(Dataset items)
···
(** * Living Voices dataset pipeline: extraction, mapping, chunking, validation

    A shallow embedding of the Python scripts that build and check the
    retrieval datasets, followed by the properties of the pipeline that
    the specification states.

    - [Py]        the Python runtime operations the scripts rely on
                  ([str.split], [str.join], slices, [str(int)], formats);
    - [QE2]       tools/data_processing/queen_elizabeth_ii/process_data.py;
    - [DuFu]      tools/data_collection/du_fu/process_for_rag.py;
    - [Validator] tools/validation/validate_dataset.py;
    - [Extractor] tools/data_collection/du_fu/extract_from_xml.py. *)

From Stdlib Require Import ZArith NArith List String Ascii Bool Lia Decimal DecimalZ DecimalN.
From Stdlib Require Floats.SpecFloat.
From stdpp Require Import base list strings gmap.
Import ListNotations.

Local Open Scope Z_scope.

(* ===================================================================== *)
(** * Python runtime                                                      *)
(* ===================================================================== *)

Module Py.

(** A Python [str] is a sequence of Unicode code points. *)
Definition char : Type := N.
Definition str : Type := list char.

(** ASCII literals of the scripts, as code point sequences. *)
Definition lit (s : string) : str :=
  map N_of_ascii (list_ascii_of_string s).

Definition len {A} (l : list A) : Z := Z.of_nat (length l).

(** [str.isspace] on one code point, and the class [\s] of [re] on [str]
    patterns: the Unicode white space characters. *)
Definition isspace (c : char) : bool :=
  ((9 <=? c) && (c <=? 13) || (28 <=? c) && (c <=? 32)
   || (c =? 133) || (c =? 160) || (c =? 5760)
   || (8192 <=? c) && (c <=? 8202)
   || (c =? 8232) || (c =? 8233) || (c =? 8239) || (c =? 8287)
   || (c =? 12288))%N.

(** [s.split()] with no separator: maximal runs of non-space characters.
    [cur] is the run being read, most recent character first. *)
Fixpoint split_from (cur : str) (s : str) : list str :=
  match s with
  | [] => match cur with [] => [] | _ => [rev cur] end
  | c :: s' =>
      if isspace c
      then match cur with
           | [] => split_from [] s'
           | _ => rev cur :: split_from [] s'
           end
      else split_from (c :: cur) s'
  end.

Definition split (s : str) : list str := split_from [] s.

(** A word: a non-empty string without white space. *)
Definition word (w : str) : Prop :=
  w <> [] /\ Forall (fun c => isspace c = false) w.

(** [sep.join(parts)] *)
Fixpoint join (sep : str) (parts : list str) : str :=
  match parts with
  | [] => []
  | [x] => x
  | x :: rest => x ++ sep ++ join sep rest
  end.



(** Slice bounds: a negative index counts from the end, and every index
    is clamped into [0, len]. *)
Definition clamp_index (n i : Z) : Z :=
  if i <? 0 then Z.max 0 (i + n) else Z.min i n.

(** [l[i:j]] *)
Definition slice {A} (l : list A) (i j : Z) : list A :=
  let n := len l in
  let a := clamp_index n i in
  let b := clamp_index n j in
  firstn (Z.to_nat (b - a)) (skipn (Z.to_nat a) l).

(** Decimal digits of [str(n)]. *)
Fixpoint digits (d : Decimal.uint) : str :=
  match d with
  | Nil => []
  | D0 d => 48%N :: digits d
  | D1 d => 49%N :: digits d
  | D2 d => 50%N :: digits d
  | D3 d => 51%N :: digits d
  | D4 d => 52%N :: digits d
  | D5 d => 53%N :: digits d
  | D6 d => 54%N :: digits d
  | D7 d => 55%N :: digits d
  | D8 d => 56%N :: digits d
  | D9 d => 57%N :: digits d
  end.


(** [str(n)] and the [{n}] field of an f-string, for an [int]. *)
Definition str_of_int (n : Z) : str :=
  match Z.to_int n with
  | Decimal.Pos d => digits d
  | Decimal.Neg d => 45%N :: digits d
  end.

(** The [{n:04d}] field of an f-string: sign first, then zeros up to a
    total width of four. *)
Definition format_04d (n : Z) : str :=
  match Z.to_int n with
  | Decimal.Pos d => repeat 48%N (4 - length (digits d)) ++ digits d
  | Decimal.Neg d => 45%N :: repeat 48%N (3 - length (digits d)) ++ digits d
  end.

(** Truth value of a [str] and of a [list]. *)
Definition truthy {A} (l : list A) : bool :=
  match l with [] => false | _ => true end.

(** [a or b] on strings. *)
Definition or_else (a b : str) : str := if truthy a then a else b.

(** [needle in haystack] on strings. *)
Fixpoint starts_with (p s : str) : bool :=
  match p, s with
  | [], _ => true
  | _ :: _, [] => false
  | a :: p', b :: s' => (a =? b)%N && starts_with p' s'
  end.

Fixpoint contains (needle s : str) : bool :=
  starts_with needle s ||
  match s with
  | [] => false
  | _ :: s' => contains needle s'
  end.

(** The case mapping and the alphanumeric class come from the Unicode
    database of the interpreter. [ascii_tables] is their restriction to
    code points below 128, where [lower] moves [A-Z] only and the word
    characters are [0-9A-Za-z]; on ASCII text it agrees with CPython. *)
Record unicode_tables : Type := {
  lower : str -> str;
  isalnum : char -> bool
}.

Definition ascii_lower_char (c : char) : char :=
  if ((65 <=? c) && (c <=? 90))%N then (c + 32)%N else c.

Definition ascii_isalnum (c : char) : bool :=
  ((48 <=? c) && (c <=? 57) || (65 <=? c) && (c <=? 90)
   || (97 <=? c) && (c <=? 122))%N.

Definition ascii_tables : unicode_tables :=
  {| lower := map ascii_lower_char; isalnum := ascii_isalnum |}.

End Py.

Import Py.


(* ===================================================================== *)
(** * tools/data_processing/queen_elizabeth_ii/process_data.py            *)
(* ===================================================================== *)

Module QE2.

(** A raw (cleaned) Wikipedia document: a dict read with [.get(key, default)];
    an absent key is [None]. *)
Record RawDocument : Type := {
  raw_title : option str;
  raw_url : option str;
  raw_collection_timestamp : option str;
  raw_content : option str;
  raw_summary : option str
}.

Definition get (field : option str) (default : str) : str :=
  match field with Some v => v | None => default end.

Record Source : Type := {
  url : str;
  wikipedia_page : str;
  collected : str;
  processed : str
}.

Record Content : Type := {
  full_text : str;
  summary : str;
  word_count : Z;
  char_count : Z
}.

Record Metadata : Type := {
  persona : str;
  time_period : str;
  content_category : str;
  language : str;
  formality : str
}.

(** A structured document, as [_structure_document] builds it. *)
Record Document : Type := {
  id : str;
  type : str;
  title : str;
  source : Source;
  content : Content;
  metadata : Metadata
}.

(** A training chunk, as [_chunk_document] builds it. *)
Record Chunk : Type := {
  chunk_id : str;
  document_id : str;
  document_title : str;
  chunk_index : Z;
  chunk_content : str;
  chunk_word_count : Z;
  chunk_metadata : Metadata;
  chunk_source : Source
}.

Section Processor.

Variable U : unicode_tables.

(** [re.sub(r'[^\w\s-]', '', s)] *)
Definition keep_word_space_dash (s : str) : str :=
  List.filter (fun c => isalnum U c || (c =? 95)%N || isspace c || (c =? 45)%N) s.

(** [re.sub(r'[\s_]+', '_', s)]: every maximal run of white space and
    underscores becomes one underscore. [in_run] tells that the previous
    character belonged to such a run. *)
Fixpoint collapse_runs (in_run : bool) (s : str) : str :=
  match s with
  | [] => []
  | c :: s' =>
      if isspace c || (c =? 95)%N
      then (if in_run then collapse_runs true s'
            else 95%N :: collapse_runs true s')
      else c :: collapse_runs false s'
  end.

Definition _generate_doc_id (document : RawDocument) : str :=
  let title := get (raw_title document) (lit "unknown") in
  let doc_id := keep_word_space_dash (lower U title) in
  let doc_id := collapse_runs false doc_id in
  lit "qe2_" ++ doc_id.

Definition _determine_time_period (document : RawDocument) : str :=
  let title := lower U (get (raw_title document) []) in
  let has s := contains (lit s) title in
  if has "silver jubilee" || has "1977" then lit "1970s"
  else if has "golden jubilee" || has "2002" then lit "2000s"
  else if has "diamond jubilee" || has "2012" then lit "2010s"
  else if has "platinum jubilee" || has "2022" then lit "2020s"
  else if has "coronation" || has "1952" || has "1953" then lit "1950s"
  else if has "death" || has "funeral" then lit "2020s"
  else if has "george vi" then lit "1930s-1950s"
  else if has "churchill" then lit "1940s-1960s"
  else if has "annus horribilis" || has "1992" then lit "1990s"
  else lit "1952-2022".

Definition _categorize_content (document : RawDocument) : str :=
  let title := lower U (get (raw_title document) []) in
  let has s := contains (lit s) title in
  if has "elizabeth ii" && negb (has "death") then lit "biography"
  else if has "jubilee" then lit "celebration"
  else if has "coronation" then lit "ceremony"
  else if has "death" || has "funeral" then lit "historical_event"
  else if has "family" || has "philip" || has "george vi" then lit "family"
  else if has "christmas" then lit "tradition"
  else if has "commonwealth" then lit "political"
  else if has "jewels" || has "flag" || has "residences" then lit "royal_symbols"
  else if has "churchill" then lit "political_figures"
  else lit "general".

(** [now] is the value of [datetime.now().isoformat()] at the call. *)
Definition _structure_document (now : str) (document : RawDocument)
    (doc_type : str) : Document :=
  {| id := _generate_doc_id document;
     type := doc_type;
     title := get (raw_title document) (lit "Unknown");
     source := {| url := get (raw_url document) [];
                  wikipedia_page := get (raw_title document) [];
                  collected := get (raw_collection_timestamp document) [];
                  processed := now |};
     content := {| full_text := get (raw_content document) [];
                   summary := get (raw_summary document) [];
                   word_count := len (split (get (raw_content document) []));
                   char_count := len (get (raw_content document) []) |};
     metadata := {| persona := lit "Queen Elizabeth II";
                    time_period := _determine_time_period document;
                    content_category := _categorize_content document;
                    language := lit "English";
                    formality := lit "Formal" |} |}.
···
* **What is needed**:
Exactly the lines above from the one with "- [Validator] tools/validation/validate_dataset.py;" to the one with "Local Open Scope Z_scope.", both included, are to be quoted; leave the rest out.

* **Result**:
    - [Validator] tools/validation/validate_dataset.py;
    - [Extractor] tools/data_collection/du_fu/extract_from_xml.py. *)

From Stdlib Require Import ZArith NArith List String Ascii Bool Lia Decimal DecimalZ DecimalN.
From Stdlib Require Floats.SpecFloat.
From stdpp Require Import base list strings gmap.
Import ListNotations.

Local Open Scope Z_scope.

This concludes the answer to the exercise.